The Mexican economy works in all sorts of ways as the country benefits from its proximity to the United States. As a result, the exchange rate US dollar / Mexican peso It fell this year and is hovering at its lowest level since April 2016. It’s down more than 33% from its peak during the pandemic.
Mexico’s economic growth
The world is undergoing major transformations and realignments as tensions rise between the world’s two largest economies. After the covid-19 pandemic and the Russian invasion of Ukraine, most companies have started to change their supply chains.

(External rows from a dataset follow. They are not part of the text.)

(** C7 (amended): a bounded run ends as soon as a stop or the timeout is
    observed; when it ends, by frame count, stop or timeout, the frames
    collected, at most 12 and in capture order, are submitted for analysis
    as they are whenever there is at least one, and nothing is submitted
    when there is none. *)
Theorem bounded_session_submits_collected (ticks : list Tick) :
  (existsb loop_exits ticks = true -> exists e, runCaptureSession ticks = Some e) /\
  forall e, runCaptureSession ticks = Some e ->
    startCaptureLoop ticks = Some e /\
    exists accepted frames,
      captureLoop ticks 0 [] = Some (accepted, frames) /\
      List.length frames = accepted /\ accepted <= MAX_FRAMES /\
      (frames = [] -> e = NoFrames) /\
      (frames <> [] -> e = Submitted frames).
Proof.
  split.
  - intros H. destruct (captureLoop_ends ticks 0 [] H) as [[n frames] E].
    unfold runCaptureSession. rewrite E.
    destruct (List.length frames =? 0); eauto.
  - intros e H. unfold runCaptureSession, startCaptureLoop in *.
    destruct (captureLoop ticks 0 []) as [[n frames]|] eqn:E; [|discriminate].
    destruct (captureLoop_invariant ticks _ _ _ _ E) as (L & B & _); [reflexivity | unfold MAX_FRAMES; lia |].
    unfold autoAnalyze. rewrite endStatusText_prefix. simpl.
    destruct frames as [|f frames]; simpl in *.
    + injection H as <-. split; [reflexivity|].
      exists n, []. repeat split; auto. congruence.
    + injection H as <-. split; [reflexivity|].
      exists n, (f :: frames). repeat split; auto. discriminate.
Qed.

Lemma bounded_session_submits_collected_witness :
  existsb loop_exits timeout_after_one_frame = true /\
  exists e, runCaptureSession timeout_after_one_frame = Some e.
Proof.
  assert (H : existsb loop_exits timeout_after_one_frame = true) by (vm_compute; reflexivity).
  split; [exact H|].
  exact (proj1 (bounded_session_submits_collected timeout_after_one_frame) H).
Defined.

End BoundedSession.

(** ** Failed analyses *)

Section FailedAnalysis.

Import JS Analyzer Queue Samples.
Open Scope nat_scope.

Lemma resume_status job outcome c :
  job < List.length (heap c) ->
  status_of (heap (processAnalysisQueue_resume job outcome c)) job = Some (terminal outcome).
Proof.
  intros L. unfold processAnalysisQueue_resume.
  set (c0 := with_workers (remove_first job (workers c)) c).
  assert (T : forall s, has_status (heap (prune (with_processing false (retire job outcome c0))))
                          s job = status_eqb (terminal outcome) s).
  { intros s. unfold prune. fields. apply retire_has_status_job. exact L. }
  assert (NP : has_status (heap (prune (with_processing false (retire job outcome c0))))
                 pending job = false).
  { rewrite T. destruct outcome; reflexivity. }
  pose proof (drain_keeps_other _ job (terminal outcome) NP) as K.
  rewrite T in K. unfold has_status in K.
  destruct (status_of _ job) as [s|]; [|destruct outcome; discriminate].
  destruct s, outcome; simpl in *; congruence.
Qed.

Lemma resume_error job message c :
  job < List.length (heap c) ->
  option_map error (nth_error (heap (processAnalysisQueue_resume job (Throws message) c)) job)
  = Some (Some message).
Proof.
  intros L. unfold processAnalysisQueue_resume.
  set (c0 := with_workers (remove_first job (workers c)) c).
  assert (NP : has_status (heap (prune (with_processing false (retire job (Throws message) c0))))
                 pending job = false).
  { unfold prune. fields. rewrite retire_has_status_job by exact L. reflexivity. }
  pose proof (drain_nth_error_other _ job NP) as K.
  destruct (nth_error (heap (processAnalysisQueue _)) job) as [j'|];
    unfold prune, retire in K; fields; rewrite !nth_error_update_job, Nat.eqb_refl in K;
    unfold c0 in K; fields;
    destruct (nth_error (heap c) job) as [j|] eqn:E;
    try (apply nth_error_None in E; lia); simpl in K; try discriminate.
  injection K as _ _ _ K. simpl. now rewrite K.
Qed.

Lemma POST_error_keeps srv request logs :
  res_ok (fst (POST srv request logs)) = false -> snd (POST srv request logs) = logs.
Proof.
  unfold POST. destruct (String.eqb (gridImage request) ""); [reflexivity|].
  destruct (analyzeGrid _ _ _ _); [reflexivity|].
  destruct (getDb srv); [reflexivity|]. discriminate.
Qed.

Lemma runAnalysis_throws env url st et logs message logs' :
  runAnalysis env url st et logs = (Throws message, logs') ->
  lost_after_handling (network env) = false -> logs' = logs.
Proof.
  unfold runAnalysis.
  pose proof (POST_error_keeps (server env) (mkGridRequest url st et) logs) as K.
  destruct (POST (server env) (mkGridRequest url st et) logs) as [res l]. simpl in K.
  destruct (network env) as [|[|] m|[|] m]; simpl; try discriminate;
    try (intros [= _ <-] _; reflexivity).
  destruct (res_ok res); simpl; [discriminate|].
  intros [= _ <-] _. now apply K.
Qed.

Lemma runAnalysis_fails env url st et logs :
  res_ok (fst (POST (server env) (mkGridRequest url st et) logs)) = false \/
  network env <> Delivered ->
  exists message, fst (runAnalysis env url st et logs) = Throws message.
Proof.
  unfold runAnalysis.
  destruct (POST (server env) (mkGridRequest url st et) logs) as [res l]. simpl.
  destruct (network env) as [|h m|h m]; simpl; eauto.
  intros [->|N]; [|contradiction]. simpl.
  destruct (http_body res) as [[|a e]|]; simpl; eauto.
Qed.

Today, many American companies have moved to Mexico for three main reasons. First, Mexico is extremely close to the United States. Secondly, the two countries have a free trade agreement, which means that most imports are not taxed.
Third, the cost of doing business in the country is relatively cheaper than in the United States. Although wages are higher in Mexico than in China, many companies save money through automation.
Recent data showed the strength of the Mexican economy. For example, figures released on Tuesday showed that retail sales in the country rose 1.5% on a monthly basis and 3.8% on a yearly basis. This increase was above the median estimates of -0.3% and 2.5%, respectively.
There will be two major catalysts for USD/MXN this week. First, Jerome Powell, Chairman of the Federal Reserve, will speak in Congress. It is likely that he will talk about the state of the economy and the actions that the bank will take.
Second, Mexico’s central bank meets on Thursday. With lower inflation in the country, there is a good chance that the Bank will decide to leave interest rates unchanged at 11.25%. If this happens, it will be the second month in a row that the bank has not raised interest rates.
Technical analysis of the USD/MXN pair
The USD/MXN exchange rate has been in a strong downtrend for the past few months. On the weekly chart, the pair has formed a head and shoulders pattern. It recently moved slightly below the neckline of this pattern at 5:35 PM.
At the same time, the pair moved comfortably below all moving averages, while the Relative Strength Index (RSI) fell to oversold levels. The Average Directional Index (ADX) rose to 26, indicating that the trend is strong. USD/MXN is likely to continue lower as sellers target the next key support level at 15.